The responses on this thread are completely OTT. She's entitled to express her concern on an anonymous forum!

Coronawireless · 07/07/2021 12:37

A totally reasonable question OP.

BelterDelta · 07/07/2021 13:06

This….

Dating someone with chronic condition
FrankieDettol · 07/07/2021 15:31

One of my main worries as someone with relapsing remitting MS is how I'm perceived by others. Luckily I have a truly amazing boyfriend who couldn't be more supportive. He's not my carer, I guess he might be one day if my condition gets worse. In the same way I'd care for him if he needed it.
Right now we laugh, have a brilliant friendship and lots of sex Smile

Do your bf a favour and let him find someone who truly accepts him.

Oblomov21 · 07/07/2021 18:31

And Sir Steve Redgrave.
Rowing is one of, if not the most calorific sports of all.

Persephone89 · 07/08/2021 23:05

@AbsentmindedWoman

I assumed you were going to say something far more complex than diabetes!

It's diabetes, the most you'll have to deal with is the odd hypo

Posts like this are totally ignorant of the reality of what it means to live with type 1 diabetes.

It is EXTREMELY complex. It is incredibly dismissive to pretend that it is not. It is wearing and relentless and diabetes burnout is very common.

I have lived with it for 25 years and have met many, many people with T1D, all with various experiences ranging from the lucky people who have the magic combo of good resources and not being brittle right up to friends who are not so lucky, who have lost most of their vision and are on dialysis and have had heart attacks in their 30s.

NONE of them would say oh diabetes isn't complex, just the odd hypo Hmm They would all agree that it is in fact hard work, requires constant attention, and that there is a significant mental and emotional toll attached to the constant awareness of what your glucose is doing, at any time.

Exercise can make your blood sugar go up, as well as down. Pain, weather being particularly cold or hot, running for the bus, a bad night's sleep, a tense exchange with a colleague, the adrenalin from doing something like performing on stage...the list is endless.

A fucking shower or brushing my teeth is enough to make my liver do a glucose dump OR send me freefalling into a hypo depending on how many other variables from the above list have happened that day.

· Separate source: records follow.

Lemma patch_error g i o : good g i → has_error (patch_jump g i o) = has_error g.
Proof.
  intros (op&rd&rs1&rs2&imm&Hr&Hi). unfold patch_jump. destruct (has_error g) eqn:Hg; [done|].
  by rewrite Hi, decode_inst.
Qed.

Lemma patch_good g i o j : has_error g = false → good g i → good g j → good (patch_jump g i o) j.
Proof.
  intros Hg (op&rd&rs1&rs2&imm&Hr&Hi) Hj. rewrite (patch_at g i o op rd rs1 rs2 imm) by done.
  destruct (decide (i = j)) as [<-|Hne].
  - exists op, rd, rs1, rs2, o. split; [done|]. simpl. apply list_lookup_insert_eq.
    by apply lookup_lt_Some in Hi.
  - destruct Hj as (op'&rd'&rs1'&rs2'&imm'&Hr'&Hj). exists op', rd', rs1', rs2', imm'. split; [done|].
    simpl. by rewrite list_lookup_insert_ne.
Qed.

Lemma patch_comm g i j a b : has_error g = false → i ≠ j → good g i → good g j →
  patch_jump (patch_jump g i a) j b = patch_jump (patch_jump g j b) i a.
Proof.
  intros Hg Hne Hi Hj.
  pose proof Hi as (op&rd&rs1&rs2&imm&Hr&Hwi). pose proof Hj as (op'&rd'&rs1'&rs2'&imm'&Hr'&Hwj).
  rewrite (patch_at g i a op rd rs1 rs2 imm), (patch_at g j b op' rd' rs1' rs2' imm') by done.
  rewrite (patch_at _ j b op' rd' rs1' rs2' imm'); [|done|done|simpl; by rewrite list_lookup_insert_ne].
  rewrite (patch_at _ i a op rd rs1 rs2 imm); [|done|done|simpl; by rewrite list_lookup_insert_ne].
  unfold set_instructions. simpl. by rewrite list_insert_insert_ne.
Qed.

But it's not complex. Right.

It honestly makes me despair at times how NOBODY understands this disease, unless you have it or a close family member or friend have it.

I speak from a position of immense privilege with the most advanced technology available in the world - an insulin pump which receives feedback from a glucose sensor on my arm, and every 5 minutes changes the tiny pulse of insulin that is administered into my body.

More importantly, I have an incredibly supportive wife. I am lucky - when I go to sleep, I feel safe that I have my sensor to alarm and scream like a banshee if I go dangerously low, and if I cannot wake up my wife will call the ambulance.

Because I am fortunate enough to have these resources, I am so well managed you wouldn't know I have T1D to look at my bloodwork - unless I'm premenstrual, then all bets are off Grin

Despite the tech, my "perfect" a1c of 5.2 (with a standard deviation of just over 1, so not an artificially good a1c made up of highs and lows...) requires a lot of hard fucking work. Maintaining those numbers is a neverending slog, especially around ovulation and period where I have constant broken nights spending hours coaxing my numbers to where they should be.

T1D is work.

@AbsentmindedWoman - fellow type one here (20 years since diagnosis) and 100% agree.